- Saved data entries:

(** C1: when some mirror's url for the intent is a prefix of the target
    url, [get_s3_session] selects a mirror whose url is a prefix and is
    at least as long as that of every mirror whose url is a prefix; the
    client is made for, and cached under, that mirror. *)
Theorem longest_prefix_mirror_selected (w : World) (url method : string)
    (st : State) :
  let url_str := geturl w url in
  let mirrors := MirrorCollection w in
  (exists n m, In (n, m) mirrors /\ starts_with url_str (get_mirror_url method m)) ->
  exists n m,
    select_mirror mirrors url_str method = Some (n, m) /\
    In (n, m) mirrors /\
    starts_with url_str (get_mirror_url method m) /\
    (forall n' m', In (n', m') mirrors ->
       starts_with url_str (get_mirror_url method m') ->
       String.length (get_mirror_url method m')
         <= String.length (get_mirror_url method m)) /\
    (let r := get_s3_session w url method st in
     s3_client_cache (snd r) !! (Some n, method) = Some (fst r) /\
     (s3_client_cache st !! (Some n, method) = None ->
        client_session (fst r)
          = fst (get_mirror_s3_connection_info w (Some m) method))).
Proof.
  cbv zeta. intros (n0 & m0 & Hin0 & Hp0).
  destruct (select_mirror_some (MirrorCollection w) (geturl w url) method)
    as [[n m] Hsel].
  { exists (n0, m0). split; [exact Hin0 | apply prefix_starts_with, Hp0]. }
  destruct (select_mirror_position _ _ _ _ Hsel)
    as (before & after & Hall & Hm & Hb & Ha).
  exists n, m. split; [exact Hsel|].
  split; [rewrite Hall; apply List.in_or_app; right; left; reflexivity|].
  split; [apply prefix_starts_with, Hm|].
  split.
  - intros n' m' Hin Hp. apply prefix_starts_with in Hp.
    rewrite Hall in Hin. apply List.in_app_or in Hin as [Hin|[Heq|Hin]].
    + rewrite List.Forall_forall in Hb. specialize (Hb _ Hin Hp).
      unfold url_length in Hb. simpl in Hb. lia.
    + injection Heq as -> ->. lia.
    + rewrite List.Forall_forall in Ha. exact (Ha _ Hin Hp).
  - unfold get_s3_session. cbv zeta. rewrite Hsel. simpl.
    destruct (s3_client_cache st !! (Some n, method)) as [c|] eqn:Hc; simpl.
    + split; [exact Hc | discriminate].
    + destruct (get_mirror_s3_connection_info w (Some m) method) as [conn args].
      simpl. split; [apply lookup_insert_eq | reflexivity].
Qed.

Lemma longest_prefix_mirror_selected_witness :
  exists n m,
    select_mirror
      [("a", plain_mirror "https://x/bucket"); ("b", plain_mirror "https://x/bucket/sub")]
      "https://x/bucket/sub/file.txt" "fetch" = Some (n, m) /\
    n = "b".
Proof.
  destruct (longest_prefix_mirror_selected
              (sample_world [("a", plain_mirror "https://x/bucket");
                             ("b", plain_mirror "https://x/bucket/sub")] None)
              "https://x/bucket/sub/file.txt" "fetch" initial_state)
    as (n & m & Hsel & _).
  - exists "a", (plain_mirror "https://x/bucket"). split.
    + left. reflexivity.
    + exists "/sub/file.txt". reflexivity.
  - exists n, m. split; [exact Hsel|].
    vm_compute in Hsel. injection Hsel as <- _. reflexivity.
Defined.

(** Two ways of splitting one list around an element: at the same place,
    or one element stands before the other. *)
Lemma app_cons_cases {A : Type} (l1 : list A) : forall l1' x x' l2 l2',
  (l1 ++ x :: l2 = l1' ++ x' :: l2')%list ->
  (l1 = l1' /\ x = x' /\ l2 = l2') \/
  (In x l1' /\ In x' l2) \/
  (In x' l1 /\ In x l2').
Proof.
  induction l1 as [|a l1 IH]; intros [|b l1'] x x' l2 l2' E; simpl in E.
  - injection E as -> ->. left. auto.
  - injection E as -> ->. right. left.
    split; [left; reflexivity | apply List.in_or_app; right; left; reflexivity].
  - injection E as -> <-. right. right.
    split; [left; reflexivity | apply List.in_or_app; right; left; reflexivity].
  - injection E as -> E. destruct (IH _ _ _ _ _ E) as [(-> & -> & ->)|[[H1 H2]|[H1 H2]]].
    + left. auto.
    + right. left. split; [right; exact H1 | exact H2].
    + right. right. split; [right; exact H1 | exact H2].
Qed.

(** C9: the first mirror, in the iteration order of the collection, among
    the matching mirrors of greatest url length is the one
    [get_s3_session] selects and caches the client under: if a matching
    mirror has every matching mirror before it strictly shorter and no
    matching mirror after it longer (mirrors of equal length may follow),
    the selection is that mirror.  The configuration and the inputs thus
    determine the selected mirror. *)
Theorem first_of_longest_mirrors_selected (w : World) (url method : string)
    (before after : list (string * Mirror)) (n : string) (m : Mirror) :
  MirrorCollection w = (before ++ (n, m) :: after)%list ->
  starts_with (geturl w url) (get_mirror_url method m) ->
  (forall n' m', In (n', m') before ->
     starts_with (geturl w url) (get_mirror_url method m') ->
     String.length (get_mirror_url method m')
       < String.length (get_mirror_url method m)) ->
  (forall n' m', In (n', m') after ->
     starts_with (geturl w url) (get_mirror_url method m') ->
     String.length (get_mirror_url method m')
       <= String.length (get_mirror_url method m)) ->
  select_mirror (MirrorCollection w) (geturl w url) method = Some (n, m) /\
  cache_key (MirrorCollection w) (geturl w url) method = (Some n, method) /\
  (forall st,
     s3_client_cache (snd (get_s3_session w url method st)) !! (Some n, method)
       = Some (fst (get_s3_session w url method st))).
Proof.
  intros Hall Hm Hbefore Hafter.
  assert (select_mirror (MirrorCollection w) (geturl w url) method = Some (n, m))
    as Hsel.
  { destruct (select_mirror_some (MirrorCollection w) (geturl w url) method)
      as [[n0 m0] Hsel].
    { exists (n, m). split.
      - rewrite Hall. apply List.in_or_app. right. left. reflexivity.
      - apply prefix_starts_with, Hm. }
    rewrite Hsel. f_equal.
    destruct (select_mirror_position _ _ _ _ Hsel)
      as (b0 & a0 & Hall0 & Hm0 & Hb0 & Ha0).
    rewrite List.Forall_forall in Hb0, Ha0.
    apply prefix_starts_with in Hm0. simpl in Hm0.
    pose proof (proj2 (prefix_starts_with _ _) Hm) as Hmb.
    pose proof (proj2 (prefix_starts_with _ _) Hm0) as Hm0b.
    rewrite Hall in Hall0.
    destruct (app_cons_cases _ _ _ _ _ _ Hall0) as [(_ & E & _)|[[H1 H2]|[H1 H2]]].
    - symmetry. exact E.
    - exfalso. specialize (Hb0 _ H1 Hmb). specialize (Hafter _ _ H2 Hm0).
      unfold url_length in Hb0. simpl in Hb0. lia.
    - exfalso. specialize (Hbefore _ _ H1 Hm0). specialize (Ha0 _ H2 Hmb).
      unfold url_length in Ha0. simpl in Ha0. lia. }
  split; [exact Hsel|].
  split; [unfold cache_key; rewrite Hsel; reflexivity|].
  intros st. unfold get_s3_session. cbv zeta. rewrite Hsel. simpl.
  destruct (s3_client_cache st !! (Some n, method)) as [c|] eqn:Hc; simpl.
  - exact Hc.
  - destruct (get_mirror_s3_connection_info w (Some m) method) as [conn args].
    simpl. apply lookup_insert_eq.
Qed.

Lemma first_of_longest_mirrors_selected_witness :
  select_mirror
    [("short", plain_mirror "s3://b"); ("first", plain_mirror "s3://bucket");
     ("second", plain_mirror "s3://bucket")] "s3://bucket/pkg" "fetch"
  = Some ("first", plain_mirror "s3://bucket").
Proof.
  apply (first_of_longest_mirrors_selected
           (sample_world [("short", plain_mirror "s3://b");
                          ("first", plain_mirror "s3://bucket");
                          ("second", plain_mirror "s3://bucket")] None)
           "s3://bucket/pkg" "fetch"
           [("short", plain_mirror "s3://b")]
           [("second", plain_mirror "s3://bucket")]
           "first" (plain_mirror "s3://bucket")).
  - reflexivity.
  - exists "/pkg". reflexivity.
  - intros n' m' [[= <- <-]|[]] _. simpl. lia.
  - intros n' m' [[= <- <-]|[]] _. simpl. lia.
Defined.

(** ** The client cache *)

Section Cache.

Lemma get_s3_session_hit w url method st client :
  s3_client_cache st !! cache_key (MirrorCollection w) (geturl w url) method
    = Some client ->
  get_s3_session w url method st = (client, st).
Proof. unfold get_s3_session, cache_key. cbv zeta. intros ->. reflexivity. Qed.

- TASK DETAILS: Both the first line of the records above and the line containing "client is made" are to be transcribed exactly, together with every line between them, and nothing else.

- SOLUTION BELOW:
(** C1: when some mirror's url for the intent is a prefix of the target
    url, [get_s3_session] selects a mirror whose url is a prefix and is
    at least as long as that of every mirror whose url is a prefix; the
    client is made for, and cached under, that mirror. *)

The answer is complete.